Pour contribuer à la recherche sur l’épidémie de Covid-19 au Brésil il est possible de rechercher des similitudes ou des corrélations entre la distribution des cas et celle de quelques données socio-économiques, en partant du fait que l’occurrence des phénomènes en un même lieu n’est pas l’effet du hasard mais qu’elle peut mettre sur la piste de relations de causalité[1].
On peut ainsi représenter le Brésil en fonction de caractéristiques sociales et économiques des communes comme la pauvreté, les mauvaises conditions sanitaires, la densité d’occupation des logements, leur équipement sanitaire, la composition familiale ou le le niveau d’instruction.
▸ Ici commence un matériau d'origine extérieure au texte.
(** The theorem for three tasks, two of them in the category searched
    for. *)
Lemma applyFilters_returns_shown_witness :
  ∃ l', holds (applyFilters id
                 {| searchEl := ""; filterStatus := "pending";
                    filterCategory := "Personal"; sortBy := "priority_desc" |}
                 0 1%positive
                 {[ 1%positive := [no_due; due_2025_01_05; due_2025_01_10] ]}) l'
        ∧ l' ≡ₚ List.filter
                  (shown id
                     {| searchEl := ""; filterStatus := "pending";
                        filterCategory := "Personal"; sortBy := "priority_desc" |} 0)
                  [no_due; due_2025_01_05; due_2025_01_10]
        ∧ ("priority_desc"
             ∉ ["created_desc"; "date_asc"; "date_desc"; "priority_desc"] →
           l' = List.filter
                  (shown id
                     {| searchEl := ""; filterStatus := "pending";
                        filterCategory := "Personal"; sortBy := "priority_desc" |} 0)
                  [no_due; due_2025_01_05; due_2025_01_10]).
Proof.
  apply (applyFilters_returns_shown id
           {| searchEl := ""; filterStatus := "pending";
              filterCategory := "Personal"; sortBy := "priority_desc" |}
           0 1%positive
           {[ 1%positive := [no_due; due_2025_01_05; due_2025_01_10] ]}
           [no_due; due_2025_01_05; due_2025_01_10]).
  reflexivity.
Defined.

(** X5.  With the sort key [created_desc] the array returned is in the order
    of creation, the newest task first. *)
Theorem applyFilters_created_desc {R : Type} (obj : R → Task) (c : Controls)
    (now : Z) (list : loc) (h : gmap loc (Datatypes.list R)) (l : Datatypes.list R) :
  h !! list = Some l → sortBy c = "created_desc" →
  ∃ l', holds (applyFilters obj c now list h) l'
        ∧ StronglySorted
            (λ a b, Task.created (obj b) ≤ Task.created (obj a)) l'.
Proof.
  intros Hl Hs. exists (applyFilters_list obj c now l).
  split; [by apply applyFilters_holds|].
  unfold applyFilters_list, comparator. cbv zeta. rewrite Hs. simpl.
  apply (sort_sorted (λ t, Task.created (obj t)) _ (λ _, True)); [done|].
  by apply Forall_forall.
Qed.

Lemma applyFilters_created_desc_witness :
  ∃ l', holds (applyFilters id (sorted_by "created_desc") 0 1%positive
                 {[ 1%positive := [created_at "a" 10; created_at "b" 30;
                                   created_at "c" 20] ]}) l'
        ∧ StronglySorted (λ a b, Task.created (id b) ≤ Task.created (id a)) l'.
Proof.
  apply (applyFilters_created_desc id (sorted_by "created_desc") 0 1%positive
           {[ 1%positive := [created_at "a" 10; created_at "b" 30;
                             created_at "c" 20] ]}
           [created_at "a" 10; created_at "b" 30; created_at "c" 20]);
    reflexivity.
Defined.

Lemma priority_rank_rank x :
  inherited_property x = false → priority_rank x = of_Z (rank x).
Proof.
  intros Hx. unfold priority_rank, rank. rewrite Hx.
  by repeat destruct (String.eqb _ _).
Qed.

(** X6.  With the sort key [priority_desc] the array returned is in the order
    High, Medium, Low, any other priority, as long as no priority is the
    name of a property every object inherits. *)
Theorem priority_desc_sorted {R : Type} (obj : R → Task) (c : Controls)
    (now : Z) (list : loc) (h : gmap loc (Datatypes.list R)) (l : Datatypes.list R) :
  h !! list = Some l → sortBy c = "priority_desc" →
  Forall (λ t, inherited_property (Task.priority (obj t)) = false) l →
  ∃ l', holds (applyFilters obj c now list h) l'
        ∧ StronglySorted
            (λ a b, rank (Task.priority (obj b)) ≤ rank (Task.priority (obj a))) l'.
Proof.
  intros Hl Hs Hp. exists (applyFilters_list obj c now l).
  split; [by apply applyFilters_holds|].
  unfold applyFilters_list, comparator. cbv zeta. rewrite Hs. simpl.
  apply (sort_sorted (λ t, rank (Task.priority (obj t))) _
           (λ t, inherited_property (Task.priority (obj t)) = false)).
  - intros a b Ha Hb. simpl. by rewrite !priority_rank_rank.
  - rewrite Forall_forall in Hp. apply Forall_forall.
    intros t Ht%list_elem_of_In%List.filter_In. apply Hp, list_elem_of_In, Ht.
Qed.

Lemma priority_desc_sorted_witness :
  ∃ l', holds (applyFilters id (sorted_by "priority_desc") 0 1%positive
                 {[ 1%positive := [no_due; due_2025_01_05; due_2025_01_10] ]}) l'
        ∧ StronglySorted
            (λ a b, rank (Task.priority (id b)) ≤ rank (Task.priority (id a))) l'.
Proof.
  apply (priority_desc_sorted id (sorted_by "priority_desc") 0 1%positive
           {[ 1%positive := [no_due; due_2025_01_05; due_2025_01_10] ]}
           [no_due; due_2025_01_05; due_2025_01_10]);
    [reflexivity|reflexivity|].
  repeat constructor.
Defined.
Section KeyedSortStable.
Context {A : Type} (key : A → Z) (comparefn : A → A → number) (Q : A → Prop).
Hypothesis comparefn_key :
  ∀ a b, Q a → Q b → comparefn a b = number_sub (of_Z (key b)) (of_Z (key a)).

Lemma filter_key_below k x (l : list A) :
  key x < k → Forall (λ b, key b ≤ key x) l →
  List.filter (λ a, key a =? k) (x :: l) = [].
Proof.
  intros Hx Hl. simpl. rewrite (proj2 (Z.eqb_neq _ _)) by lia.
  induction Hl as [|y l Hy _ IH]; simpl; [done|].
  by rewrite (proj2 (Z.eqb_neq _ _)) by lia.
Qed.

Lemma sort_insert_filter_key x l k :
  Q x → Forall Q l → StronglySorted (λ a b, key b ≤ key a) l →
  List.filter (λ a, key a =? k) (sort_insert comparefn x l)
  = List.filter (λ a, key a =? k) l ++ (if key x =? k then [x] else []).
Proof.
  intros Hx HQ. induction 1 as [|y l Hs IH Hy]; [done|].
  apply Forall_cons in HQ as [HQy HQ].
  cbn [sort_insert]. rewrite comparefn_key, sort_order_diff by done.
  destruct (Z.compare_spec (key y) (key x)) as [He|Hlt|Hgt].
  - simpl. rewrite IH by done. by destruct (key y =? k).
  - assert (∀ f (a : A) l', List.filter f (a :: l')
                            = if f a then a :: List.filter f l' else List.filter f l')
      as Hcons by done.
    rewrite (Hcons _ x (y :: l)).
    destruct (Z.eqb_spec (key x) k) as [Hk|Hk]; [|by rewrite app_nil_r].
    by rewrite (filter_key_below k y l) by (done || lia).
  - simpl. rewrite IH by done. by destruct (key y =? k).
Qed.

Lemma sort_filter_key l k :
  Forall Q l →
  List.filter (λ a, key a =? k) (sort comparefn l)
  = List.filter (λ a, key a =? k) l.
Proof.
  unfold sort.
  assert (∀ acc, Forall Q acc → Forall Q l →
                 StronglySorted (λ a b, key b ≤ key a) acc →
                 List.filter (λ a, key a =? k)
                   (fold_left (λ sorted x, sort_insert comparefn x sorted) l acc)
                 = List.filter (λ a, key a =? k) acc
                   ++ List.filter (λ a, key a =? k) l)
    as Hgen; [|intros; by rewrite Hgen; [|constructor|done|constructor]].
  induction l as [|x l IH]; intros acc HQa HQ Hacc; simpl;
    [by rewrite app_nil_r|].
  apply Forall_cons in HQ as [HQx HQ].
  rewrite IH; [|by rewrite sort_insert_Permutation; constructor|done|
               by apply (sort_insert_sorted key comparefn Q)].
  rewrite sort_insert_filter_key by done.
  rewrite <- app_assoc. by destruct (key x =? k).
Qed.
End KeyedSortStable.

(** X7.  The sorts by creation time and by priority keep the order of the
    argument among equals: of the tasks returned, those created at the
    same time, and those of the same rank of priority, are in the order
    they have in the argument. *)
Theorem sorts_keep_order_among_equals {R : Type} (obj : R → Task) (c : Controls)
    (now : Z) (list : loc) (h : gmap loc (Datatypes.list R)) (l : Datatypes.list R) :
  h !! list = Some l →
  ∃ l', holds (applyFilters obj c now list h) l'
        ∧ (sortBy c = "created_desc" →
           ∀ k, List.filter (λ t, Task.created (obj t) =? k) l'
                = List.filter (λ t, Task.created (obj t) =? k)
                    (List.filter (shown obj c now) l))
        ∧ (sortBy c = "priority_desc" →
           Forall (λ t, inherited_property (Task.priority (obj t)) = false) l →
           ∀ k, List.filter (λ t, rank (Task.priority (obj t)) =? k) l'
                = List.filter (λ t, rank (Task.priority (obj t)) =? k)
                    (List.filter (shown obj c now) l)).
Proof.
  intros Hl. exists (applyFilters_list obj c now l).
  split; [by apply applyFilters_holds|].
  unfold applyFilters_list, comparator. cbv zeta. split.
  - intros Hs k. rewrite Hs. simpl.
    apply (sort_filter_key (λ t, Task.created (obj t)) _ (λ _, True)); [done|].
    by apply Forall_forall.
  - intros Hs Hp k. rewrite Hs. simpl.
    apply (sort_filter_key (λ t, rank (Task.priority (obj t))) _
             (λ t, inherited_property (Task.priority (obj t)) = false)).
    + intros a b Ha Hb. simpl. by rewrite !priority_rank_rank.
    + rewrite Forall_forall in Hp. apply Forall_forall.
      intros t Ht%list_elem_of_In%List.filter_In. apply Hp, list_elem_of_In, Ht.
Qed.

Lemma sorts_keep_order_among_equals_witness :
  ∃ l', holds (applyFilters id (sorted_by "priority_desc") 0 1%positive
                 {[ 1%positive := [no_due; due_2025_01_05; due_2025_01_10] ]}) l'
        ∧ ("priority_desc" = "created_desc" →
           ∀ k, List.filter (λ t, Task.created (id t) =? k) l'
                = List.filter (λ t, Task.created (id t) =? k)
                    (List.filter (shown id (sorted_by "priority_desc") 0)
                       [no_due; due_2025_01_05; due_2025_01_10]))
        ∧ ("priority_desc" = "priority_desc" →
           Forall (λ t, inherited_property (Task.priority (id t)) = false)
                  [no_due; due_2025_01_05; due_2025_01_10] →
           ∀ k, List.filter (λ t, rank (Task.priority (id t)) =? k) l'
                = List.filter (λ t, rank (Task.priority (id t)) =? k)
                    (List.filter (shown id (sorted_by "priority_desc") 0)
                       [no_due; due_2025_01_05; due_2025_01_10])).
Proof.
  apply (sorts_keep_order_among_equals id (sorted_by "priority_desc") 0 1%positive
           {[ 1%positive := [no_due; due_2025_01_05; due_2025_01_10] ]}
           [no_due; due_2025_01_05; due_2025_01_10]).
  reflexivity.
Defined.

Lemma date_desc_comparator_not_Lt a b :
  due_as_written (Task.due a) → due_as_written (Task.due b) →
  sort_order (number_sub (due_or (of_Z 0) (Task.due b))
                         (due_or (of_Z 0) (Task.due a))) = Eq.
Proof.
  assert (∀ d, due_as_written d →
               due_or (of_Z 0) d = of_Z 0 ∨ due_or (of_Z 0) d = NaN) as Hop.
  { intros d [->|(s & t & -> & Ht)]; [by left|].
    destruct (Date_getTime_shape s t Ht)
      as (y1 & y2 & y3 & y4 & m1 & m2 & d1 & d2 & -> & Hd).
    right. simpl. by apply date_chars_NaN. }
  intros [-> | ->]%Hop [-> | ->]%Hop; reflexivity.
Qed.

(** X8.  Neither sort by due date changes the order: when every due date is as
    the page writes it, [null] or a date, the array returned with the sort
    key [date_asc] or [date_desc] holds the tasks that pass the filters in
    the order of the argument. *)
Theorem date_sorts_keep_order {R : Type} (obj : R → Task) (c : Controls)
    (now : Z) (list : loc) (h : gmap loc (Datatypes.list R)) (l : Datatypes.list R) :
  h !! list = Some l →
  sortBy c = "date_asc" ∨ sortBy c = "date_desc" →
  Forall (λ t, due_as_written (Task.due (obj t))) l →
  holds (applyFilters obj c now list h) (List.filter (shown obj c now) l).
Proof.
  intros Hl Hs Hd.
  assert (applyFilters_list obj c now l = List.filter (shown obj c now) l) as <-;
    [|by apply applyFilters_holds].
  assert (∀ x, x ∈ List.filter (shown obj c now) l → due_as_written (Task.due (obj x)))
    as Hin.
  { rewrite Forall_forall in Hd.
    intros x Hx%list_elem_of_In%List.filter_In. apply Hd, list_elem_of_In, Hx. }
  unfold applyFilters_list, comparator. cbv zeta.
  destruct Hs as [Hs|Hs]; rewrite Hs; simpl; apply sort_not_before; intros x y Hx Hy.
  - rewrite date_asc_comparator_NaN by auto. done.
  - rewrite date_desc_comparator_not_Lt by auto. done.
Qed.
On peut y ajouter le développement local, mesuré par l’indice IDMH (Índice de Desenvolvimento Humano Municipal) ou la proportion de l’administration publique (qui illustre le dynamisme économique) et d’autres facteurs sociaux comme la couleur de peau ou la religion[2]. L’ensemble de ces données présente, lorsqu’on les représente de manière cartographique, des ressemblances avec les cartes de distribution des cas de Covid-19.
Afin de vérifier la signifiance de ces rapprochements et de simplifier la représentation de nombreux facteurs en une seule carte, ces données ont été associées dans une analyse factorielle en composantes principales (ACP) dont la figure 1 montre le résultat. Les ACP servent à vérifier dans une série de données celles qui contribuent le plus à la variation de l’échantillon et à identifier celles qui contribuent dans un même sens ou au contraire celles qui se contredisent. Les résultats bruts de l’analyse sont représentés sur le diagramme 1.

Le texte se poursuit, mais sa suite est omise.